O halde anılan yasal düzenlemeler ve yargısal uygulamalar ile davada ileri sürülen hukuksal nedenin kamu düzeniyle ilgili bulunması karşısında; davanın, davacılardan ..."na vasi atanan ...’na ihbar edilerek husumet izni alması suretiyle
davaya katılımının sağlanması, ondan sonra işin esasının incelenmesi için davacılar vekili ile davalı ... Yönetimi, Hazine ve ... vekilinin temyiz itirazının kabulü ile hükmün bozulması gerekmiştir.

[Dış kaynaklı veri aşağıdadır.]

(** ** The sequential component on the three-image batch *)

Lemma sequential_conversion_is_all_or_nothing_witness :
  ∃ out outs,
    out = SequentialImageConverter.convertImages "png" 100
            (λ _, Scenario.fetch) (λ i, "blob:" ++ JS.toString (N.of_nat i))
            (SequentialImageConverter.mkState
               [Scenario.photo; Scenario.broken; Scenario.drawing]
               Scenario.collision false)
    ∧ outs = imap (attempt "png" 100 (λ _, Scenario.fetch)
                     (λ i, "blob:" ++ JS.toString (N.of_nat i)))
                  [Scenario.photo; Scenario.broken; Scenario.drawing]
    ∧ SequentialImageConverter.isConverting
        (SequentialImageConverter.state out) = false
    ∧ SequentialImageConverter.selectedFiles
        (SequentialImageConverter.state out)
      = [Scenario.photo; Scenario.broken; Scenario.drawing]
    ∧ (Forall fulfilled outs →
         SequentialImageConverter.conversionResults
           (SequentialImageConverter.state out)
         = omap resolved_value outs
         ∧ SequentialImageConverter.alerted out = false
         ∧ SequentialImageConverter.requests out
           = SequentialImageConverter.formData_of "png" 100
               <$> [Scenario.photo; Scenario.broken; Scenario.drawing])
    ∧ (∀ k e, outs !! k = Some (Throw e) → Forall fulfilled (take k outs) →
         SequentialImageConverter.conversionResults
           (SequentialImageConverter.state out)
         = Scenario.collision
         ∧ SequentialImageConverter.alerted out = true
         ∧ SequentialImageConverter.requests out
           = SequentialImageConverter.formData_of "png" 100
               <$> take (S k) [Scenario.photo; Scenario.broken; Scenario.drawing]).
Proof.
  destruct (sequential_conversion_is_all_or_nothing "png" 100
              (λ _, Scenario.fetch) (λ i, "blob:" ++ JS.toString (N.of_nat i))
              (SequentialImageConverter.mkState
                 [Scenario.photo; Scenario.broken; Scenario.drawing]
                 Scenario.collision false)) as [_ H].
  apply H. discriminate.
Defined.

(** The second of the three files fails: the sequential component sends
    two requests, never the third, and keeps the two results it held. *)
Example sequential_batch_stops_at_the_second_file :
  let out :=
    SequentialImageConverter.convertImages "png" 100
      (λ _, Scenario.fetch) (λ i, "blob:" ++ JS.toString (N.of_nat i))
      (SequentialImageConverter.mkState
         [Scenario.photo; Scenario.broken; Scenario.drawing]
         Scenario.collision false) in
  SequentialImageConverter.alerted out = true
  ∧ length (SequentialImageConverter.requests out) = 2
  ∧ SequentialImageConverter.conversionResults (SequentialImageConverter.state out)
    = Scenario.collision.
Proof. by repeat split. Qed.


Lemma the_theme_survives_a_reload_witness :
  Home.isDarkMode
    (Home.mount (Home.localStorage (Home.toggleTheme (Home.mount ∅)))) = true
  ∧ Home.localStorage (Home.toggleTheme (Home.mount {["lang" := "en"]})) !! "lang"
    = Some "en".
Proof.
  destruct (the_theme_survives_a_reload (Home.mount ∅)) as (H1 & _).
  destruct (the_theme_survives_a_reload (Home.mount {["lang" := "en"]}))
    as (_ & _ & H3 & _).
  split; [exact H1|]. rewrite H3; [reflexivity|discriminate].
Defined.
Definition diagnoseDiseaseFromSymptoms (svc : Services) (symptoms : list string)
    (allChunks : list TextChunk) (w : World) : Res Diagnosis * World :=
  let symptomList := symptom_list symptoms in
  let diagnosticQuery := diagnostic_query symptomList in
  match generateEmbedding svc diagnosticQuery with
  | Err m => (Err (diag_failed m), w)
  | Ok queryEmbedding =>
      let similarChunks := findSimilarChunks svc queryEmbedding allChunks 5 in
      if (length similarChunks =? 0)%nat
      then (Ok insufficient_diagnosis, w)
      else
        let context := diagnostic_context similarChunks in
        let diagnosticPrompt := diagnostic_prompt context symptomList in
        let '(client, w1) := initializeHF w in
        match client with
        | None => (Err (diag_failed not_configured), w1)
        | Some c =>
            let uniqueSeed := Z.rem (clock w1) 1000 in
            let response :=
              match diag_generate svc c
                      (diag_scope symptomList diagnosticQuery context diagnosticPrompt uniqueSeed) with
              | Ok r => r
              | Err _ => fallback_response symptoms
              end in
            (Ok (parse_diagnosis response), w1)
        end
  end.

SONUÇ: Yukarıda açıklanan nedenlerle davacılar vekili Av. ... ile davalı ... Yönetimi, Hazine ve ... vekilinin temyiz itirazlarının kabulü ile hükmün BOZULMASINA, bozma nedenine göre sair temyiz itirazlarının bu aşamada incelenmesine yer olmadığına,Yargıtaydaki duruşma tarihinde yürürlükte bulunan Avukatlık Asgari Ücret Tarifesine göre takdir edilen 1.100,00.-er TL vekalet ücretinin davacılardan alınarak kendisini vekil ile temsil ettiren davalı ... Yönetimi ve Hazineye; Orman Yönetimi ve Hazineden alınarak davacı tarafa verilmesine 07/02/2017 gününde oy birliğiyle karar verildi.